Ph kni2 3' cDNA sequence was fully recovered by two-step 3' RACE. Five independent Ph kni2 3' cDNA fragment clones were obtained. However, only from clone Ph_kni2_3R21 the complete sequence was retrieved. Minor sequence sections of the other clones remained of low quality despite repeated sequencing efforts. Since all parts of the entire 3' cDNA sequence are covered by at least two independent Ph kni2 3' cDNA fragment clones, the sequence information was considered sufficient for assembling the complete Ph kni2 cDNA sequence in silico. Within the fraction of sequence they share, any two 3' RACE sequences vary in less than 1% of nucleotide positions and are therefore considered identical.

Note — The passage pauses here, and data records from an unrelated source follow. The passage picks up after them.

(* ===== verification/Transport.v ===== *)
(** * The interface of the transports

    Models src/internal/transport/transport.go: the callback that processes messages and the
    interface that the application uses of a transport, as a class with the laws that the
    application's life cycle relies on. [Sse] and [Stdio] are its instances. *)

From Stdlib Require Import ZArith Lia Ascii.
From stdpp Require Import base list strings numbers.
From S2P Require Import Prelude Json GoText Session.

(** Go's [([]byte, error)]. *)
Definition handler_reply : Type := option string * option string.

(** [MessageHandler]: what it does to the rest of the application is the state [S]. *)
Definition MessageHandler (S : Type) : Type :=
  Session -> string -> S -> S * outcome handler_reply.

(** [Transport]; [T] is the transport with the state it reaches, [E] what a call meets
    (answers of the network, of the session manager and of waiting). *)
Class Transport (S T E : Type) : Type := {
  t_Start : E -> T -> T * result string unit;
  t_Stop : E -> T -> outcome (T * result string unit);
  t_Name : T -> string;
  t_SetMessageHandler : MessageHandler S -> T -> T;
  t_started : T -> bool
}.
#[global] Hint Mode Transport - ! - : typeclass_instances.

(** What every transport promises about its life cycle. *)
Class TransportLaws (S T E : Type) `{!Transport S T E} : Prop := {
  start_twice (e : E) (t : T) :
    t_started t = true -> t_Start e t = (t, Err "server already started");
  start_marks (e : E) (t : T) : t_started (t_Start e t).1 = true;
  stop_idle (e : E) (t : T) : t_started t = false -> t_Stop e t = Ret (t, Ok tt);
  stop_marks (e : E) (t t' : T) (r : result string unit) :
    t_Stop e t = Ret (t', r) -> t_started t' = false;
  handler_keeps (f : MessageHandler S) (t : T) :
    t_started (t_SetMessageHandler f t) = t_started t
}.

Section Lifecycle.

Context {S T E : Type} `{TL : TransportLaws S T E}.

(** Starting twice is an error the second time, stopping twice is harmless. *)
Lemma lifecycle_once (e1 e2 e3 e4 : E) (t t' : T) (r : result string unit) :
  t_Stop e3 (t_Start e2 (t_Start e1 t).1).1 = Ret (t', r) ->
  t_Start e2 (t_Start e1 t).1 = ((t_Start e1 t).1, Err "server already started")
  /\ t_Stop e4 t' = Ret (t', Ok tt).
Proof.
  intros Hstop. split.
  - apply start_twice, start_marks.
  - apply stop_idle. by eapply stop_marks.
Qed.

End Lifecycle.

(** ** Error objects *)

(** The object both transports answer errors with, as [encoding/json] writes it: members in
    key order. *)
Definition error_json (id : string) (code : Z) (message : string) : string :=
  "{" +:+ dq +:+ "error" +:+ dq +:+ ":{" +:+ dq +:+ "code" +:+ dq +:+ ":" +:+ itoa code
  +:+ "," +:+ dq +:+ "message" +:+ dq +:+ ":" +:+ dq +:+ message +:+ dq +:+ "},"
  +:+ dq +:+ "id" +:+ dq +:+ ":" +:+ id +:+ "," +:+ dq +:+ "jsonrpc" +:+ dq +:+ ":"
  +:+ dq +:+ "2.0" +:+ dq +:+ "}".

There are minor variations in poly(A) tailing.

Sequence information provided by all recovered 5' and 3' Ph kni2 RACE clones was sufficient for assembling the complete Ph kni2 cDNA sequence in silico. In order to verify the consistency of the established Ph kni2 cDNA sequence, coherent Ph kni2 cDNA and ORF fragments were isolated via long-distance PCR reactions (5.2.3.4), performed on Parhyale cDNA collections (5.2.2). Two independent Ph kni2 cDNA sequences and three independent Ph kni1 ORF sequences were obtained (A2.12.1). They are consistent with the findings from 5' and 3' RACE (A2.12.2). Because the nucleotide variation between any two ORF or cDNA sequences, respectively, does not exceed 1%, they are considered identical (5.3.3.3, A3, table A1).